Materials provided
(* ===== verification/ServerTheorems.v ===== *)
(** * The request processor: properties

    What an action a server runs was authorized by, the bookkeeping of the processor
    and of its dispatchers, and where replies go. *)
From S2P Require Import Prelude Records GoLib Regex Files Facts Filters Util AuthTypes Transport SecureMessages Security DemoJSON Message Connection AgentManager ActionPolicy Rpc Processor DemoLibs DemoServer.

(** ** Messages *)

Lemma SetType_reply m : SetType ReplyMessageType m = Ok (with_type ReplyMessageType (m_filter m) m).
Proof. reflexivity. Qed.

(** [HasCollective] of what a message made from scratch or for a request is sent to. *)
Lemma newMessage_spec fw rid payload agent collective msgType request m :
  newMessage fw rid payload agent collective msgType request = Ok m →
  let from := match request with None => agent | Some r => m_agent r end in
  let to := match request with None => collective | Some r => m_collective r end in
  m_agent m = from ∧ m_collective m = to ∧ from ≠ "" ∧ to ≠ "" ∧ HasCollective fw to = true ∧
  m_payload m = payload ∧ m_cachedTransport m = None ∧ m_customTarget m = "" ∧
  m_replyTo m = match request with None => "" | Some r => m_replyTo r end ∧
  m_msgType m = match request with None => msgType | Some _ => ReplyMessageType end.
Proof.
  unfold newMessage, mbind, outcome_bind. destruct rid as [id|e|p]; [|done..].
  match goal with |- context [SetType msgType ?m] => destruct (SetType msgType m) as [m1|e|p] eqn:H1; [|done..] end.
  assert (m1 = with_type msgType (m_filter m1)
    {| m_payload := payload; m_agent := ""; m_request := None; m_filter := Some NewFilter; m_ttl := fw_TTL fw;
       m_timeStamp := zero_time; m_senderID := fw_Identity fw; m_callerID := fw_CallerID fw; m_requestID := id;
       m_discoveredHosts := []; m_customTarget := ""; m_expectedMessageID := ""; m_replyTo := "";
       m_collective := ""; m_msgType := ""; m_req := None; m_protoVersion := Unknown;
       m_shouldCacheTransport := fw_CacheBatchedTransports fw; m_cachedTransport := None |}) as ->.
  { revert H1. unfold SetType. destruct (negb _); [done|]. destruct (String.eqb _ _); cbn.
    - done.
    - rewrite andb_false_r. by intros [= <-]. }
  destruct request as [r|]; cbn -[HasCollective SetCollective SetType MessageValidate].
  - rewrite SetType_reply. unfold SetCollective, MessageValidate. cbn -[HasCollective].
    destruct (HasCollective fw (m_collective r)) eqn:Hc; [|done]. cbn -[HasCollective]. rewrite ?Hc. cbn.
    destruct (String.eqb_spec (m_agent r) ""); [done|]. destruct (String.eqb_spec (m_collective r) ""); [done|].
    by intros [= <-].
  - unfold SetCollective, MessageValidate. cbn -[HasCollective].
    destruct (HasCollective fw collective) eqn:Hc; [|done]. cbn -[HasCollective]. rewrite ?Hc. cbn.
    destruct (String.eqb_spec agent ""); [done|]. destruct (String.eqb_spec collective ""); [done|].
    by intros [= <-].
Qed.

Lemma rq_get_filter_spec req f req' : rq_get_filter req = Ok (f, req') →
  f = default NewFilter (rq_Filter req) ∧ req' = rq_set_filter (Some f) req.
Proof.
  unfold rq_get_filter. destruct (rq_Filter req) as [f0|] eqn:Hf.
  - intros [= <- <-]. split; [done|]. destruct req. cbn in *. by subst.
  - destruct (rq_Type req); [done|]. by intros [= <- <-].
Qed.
...
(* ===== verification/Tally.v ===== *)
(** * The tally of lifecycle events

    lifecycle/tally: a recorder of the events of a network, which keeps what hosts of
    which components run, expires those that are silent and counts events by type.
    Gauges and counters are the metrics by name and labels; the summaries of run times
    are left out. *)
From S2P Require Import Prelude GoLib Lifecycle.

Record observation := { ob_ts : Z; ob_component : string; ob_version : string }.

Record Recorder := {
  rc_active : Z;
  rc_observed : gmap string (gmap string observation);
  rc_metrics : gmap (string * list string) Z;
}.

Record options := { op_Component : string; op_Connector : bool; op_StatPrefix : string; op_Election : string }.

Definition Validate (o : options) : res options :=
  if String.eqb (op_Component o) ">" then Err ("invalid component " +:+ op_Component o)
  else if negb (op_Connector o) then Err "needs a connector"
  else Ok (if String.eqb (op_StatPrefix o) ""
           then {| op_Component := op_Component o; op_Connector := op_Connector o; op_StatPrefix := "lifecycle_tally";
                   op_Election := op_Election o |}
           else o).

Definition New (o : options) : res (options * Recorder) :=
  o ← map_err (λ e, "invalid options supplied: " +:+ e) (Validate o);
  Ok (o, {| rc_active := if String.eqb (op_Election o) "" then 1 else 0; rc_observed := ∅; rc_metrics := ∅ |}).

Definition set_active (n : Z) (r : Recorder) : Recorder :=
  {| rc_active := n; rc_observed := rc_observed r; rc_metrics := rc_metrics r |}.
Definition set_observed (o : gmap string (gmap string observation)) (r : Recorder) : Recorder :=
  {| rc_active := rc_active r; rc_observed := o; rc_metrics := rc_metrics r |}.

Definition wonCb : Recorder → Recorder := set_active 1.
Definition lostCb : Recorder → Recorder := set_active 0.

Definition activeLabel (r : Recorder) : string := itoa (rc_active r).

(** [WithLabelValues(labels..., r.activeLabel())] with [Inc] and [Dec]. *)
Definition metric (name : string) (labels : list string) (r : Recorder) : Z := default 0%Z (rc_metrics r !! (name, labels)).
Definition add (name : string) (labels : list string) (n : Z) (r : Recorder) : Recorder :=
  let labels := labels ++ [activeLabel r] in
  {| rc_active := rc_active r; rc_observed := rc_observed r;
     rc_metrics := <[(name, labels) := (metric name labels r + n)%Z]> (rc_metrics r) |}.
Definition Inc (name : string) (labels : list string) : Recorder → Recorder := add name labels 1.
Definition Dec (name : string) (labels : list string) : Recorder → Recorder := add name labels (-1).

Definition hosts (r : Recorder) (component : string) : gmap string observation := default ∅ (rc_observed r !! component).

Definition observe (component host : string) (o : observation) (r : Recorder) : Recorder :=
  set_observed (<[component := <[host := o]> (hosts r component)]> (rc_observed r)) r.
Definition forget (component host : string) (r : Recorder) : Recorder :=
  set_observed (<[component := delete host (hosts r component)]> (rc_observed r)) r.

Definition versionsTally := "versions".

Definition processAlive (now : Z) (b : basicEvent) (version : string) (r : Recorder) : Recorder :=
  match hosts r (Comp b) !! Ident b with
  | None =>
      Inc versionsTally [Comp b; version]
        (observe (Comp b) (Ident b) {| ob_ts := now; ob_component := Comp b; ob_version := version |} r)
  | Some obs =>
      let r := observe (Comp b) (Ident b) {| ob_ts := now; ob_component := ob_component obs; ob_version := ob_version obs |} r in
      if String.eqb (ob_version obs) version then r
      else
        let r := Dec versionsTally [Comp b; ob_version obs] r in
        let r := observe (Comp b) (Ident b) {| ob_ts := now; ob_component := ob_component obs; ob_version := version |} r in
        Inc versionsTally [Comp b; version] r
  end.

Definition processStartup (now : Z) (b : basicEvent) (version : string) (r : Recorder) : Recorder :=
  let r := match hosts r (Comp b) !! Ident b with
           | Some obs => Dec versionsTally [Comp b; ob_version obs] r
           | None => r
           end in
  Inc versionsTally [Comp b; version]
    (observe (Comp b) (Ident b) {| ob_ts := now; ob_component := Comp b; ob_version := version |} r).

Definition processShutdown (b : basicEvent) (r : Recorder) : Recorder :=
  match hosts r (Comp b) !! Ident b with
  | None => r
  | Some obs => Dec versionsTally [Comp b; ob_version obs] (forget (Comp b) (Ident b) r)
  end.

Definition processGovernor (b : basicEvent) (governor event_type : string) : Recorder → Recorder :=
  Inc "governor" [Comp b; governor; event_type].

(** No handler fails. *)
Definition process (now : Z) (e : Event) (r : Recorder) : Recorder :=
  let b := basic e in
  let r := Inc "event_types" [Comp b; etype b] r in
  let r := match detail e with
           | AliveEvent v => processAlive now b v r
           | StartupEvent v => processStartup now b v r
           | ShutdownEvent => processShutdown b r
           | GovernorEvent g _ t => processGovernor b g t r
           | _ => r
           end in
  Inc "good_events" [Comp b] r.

Task directions
Reproducing the whole listing above is not the task. Copy exactly only the lines from the one with "(* ===== verification/ServerTheorems.v" to the one with "assert (m1 = with_type", both kept.

Final answer
(* ===== verification/ServerTheorems.v ===== *)
(** * The request processor: properties

    What an action a server runs was authorized by, the bookkeeping of the processor
    and of its dispatchers, and where replies go. *)
From S2P Require Import Prelude Records GoLib Regex Files Facts Filters Util AuthTypes Transport SecureMessages Security DemoJSON Message Connection AgentManager ActionPolicy Rpc Processor DemoLibs DemoServer.

(** ** Messages *)

Lemma SetType_reply m : SetType ReplyMessageType m = Ok (with_type ReplyMessageType (m_filter m) m).
Proof. reflexivity. Qed.

(** [HasCollective] of what a message made from scratch or for a request is sent to. *)
Lemma newMessage_spec fw rid payload agent collective msgType request m :
  newMessage fw rid payload agent collective msgType request = Ok m →
  let from := match request with None => agent | Some r => m_agent r end in
  let to := match request with None => collective | Some r => m_collective r end in
  m_agent m = from ∧ m_collective m = to ∧ from ≠ "" ∧ to ≠ "" ∧ HasCollective fw to = true ∧
  m_payload m = payload ∧ m_cachedTransport m = None ∧ m_customTarget m = "" ∧
  m_replyTo m = match request with None => "" | Some r => m_replyTo r end ∧
  m_msgType m = match request with None => msgType | Some _ => ReplyMessageType end.
Proof.
  unfold newMessage, mbind, outcome_bind. destruct rid as [id|e|p]; [|done..].
  match goal with |- context [SetType msgType ?m] => destruct (SetType msgType m) as [m1|e|p] eqn:H1; [|done..] end.
  assert (m1 = with_type msgType (m_filter m1)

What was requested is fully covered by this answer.